Similarly, we can do distmult-like splitting of ComplEx as the sum of the inner products of four sets of real components and four sets of virtual components. In fact, for all models based on bilinear modeling, we can break them down into similar expressions. The details are not explained here, but you can read the paper for more information.

The difference between all the bilinear models above lies in the different modeling methods of Relation matrix. Although each model has good expression ability, for a variety of downstream tasks, each of them is not superior to other methods of the same type in all tasks, resulting in its insufficient generalization ability. Based on the expression form of bilinear model and the problems existing in previous methods, we propose AutoSF, aiming at automating the modeling method of searching relation matrix, so as to achieve the goal of unified modeling.

The search problem is defined as shown in the figure above. Considering that the difference between bilinear models lies in the different forms of relation matrix, we abstract the problem as follows: For a RELATION matrix of K×K, we can find -k,… 0,… K select one of the (2K+1) numbers to fill. Given the search space, we select a structure (i.e. a Relation matrix) in the search space every time, which corresponds to a scoring function; Based on this scoring function we can train a model and use the evaluation function in the validation set to measure the effect of the model. The results are passed to the optimizer to select the structure in the search space that can achieve better results in the validation set. Finally, the optimal scoring function is obtained through cyclic iteration. The search space is hugeIf we train and evaluate each candidate element, the overhead would be unacceptable, so AutoSF and its improved version AutoSF+ designed two algorithms respectively to optimize the search efficiency.
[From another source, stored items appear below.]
(** Three hosts before; one still answers, one times out, one is gone: only the
    last is resolved. *)
Lemma trend_delta_exact_witness :
  let r := compare_sessions (fun l => l) [up "a"; down "b"] [up "a"; up "b"; up "c"] None None in
  tr_resolved_total r = 1 /\ tr_new_total r = 0 /\ (length (tr_resolved_sample r) <= 5)%nat.
Proof.
  cbv zeta.
  destruct (trend_delta_exact (fun l => l) [up "a"; down "b"] [up "a"; up "b"; up "c"] None None
              (fun l => reflexivity l))
    as (new & resolved & _ & _ & _ & _ & _ & _ & _ & Hlen & _).
  split; [vm_compute; reflexivity|]. split; [vm_compute; reflexivity|exact Hlen].
Defined.

(** An address that answers in both sessions, with one failed row now, counts as
    new: the failure removes it from the previous side only. *)
Example failed_row_makes_address_new :
  (compare_sessions (fun l => l) [up "a"; down "a"] [up "a"] None None).(tr_new_total) = 1
  /\ (compare_sessions (fun l => l) [up "a"] [up "a"] None None).(tr_new_total) = 0.
Proof. vm_compute. auto. Qed.

(** The rows of a run are fetched with those that have no instant. *)
Example unstamped_rows_are_fetched :
  let d := {| db_endpoints := [trend_row "a" None (Some 7) (Some "s"); trend_row "b" None None (Some "s")];
              db_items := []; db_fps := []; db_events := []; db_sigs := []; db_calls := 0 |} in
  map (fun e => ep_host (er_ep e)) (fetch_session_endpoints d 7) = ["a"; "b"].
Proof. vm_compute. reflexivity. Qed.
In AutoSF we propose a progressive search algorithm. In the above figure, for example, we first search for the relation matrix with the best performance in the test set and restrict it to contain only four non-zero elements. On this basis, we further increase the number of non-zero elements in each iteration, and search the relation matrix with the best evaluation index under corresponding conditions. The inspiration of the progressive algorithm comes from the fact that we want to make sure that the relation matrix with the best effect is fine-tuned every time, so that it gradually finds the optimal structure. However, the progressive search algorithm is greedy and can easily get the local optimal solution. To solve this problem, we propose a search mode based on genetic algorithm in AutoSF+. Specifically, we can use variation and crossover operations to modify the matrix in each iteration, and then reserve some matrices with better performance in all the modified matrices, and finally find better Relation matrix. Generally speaking, this algorithm is more flexible than the progressive algorithm.

At the same time, we will consider the properties of the domain in the process of selecting the matrix. We design a filter to reduce redundant evaluations. For example, matrices containing all zero rows or columns do not need to be evaluated; Some matrices are equivalent to each other, and we only need to keep one of them for evaluation. In addition, we prove that matrix symmetry is an important property of whether the model can fully express the knowledge graph. Therefore, we define a predictor for model performance prediction based on the symmetry of Relation matrix. It scores model performance by using two-layer MLP based on the symmetry related features contained in the matrix.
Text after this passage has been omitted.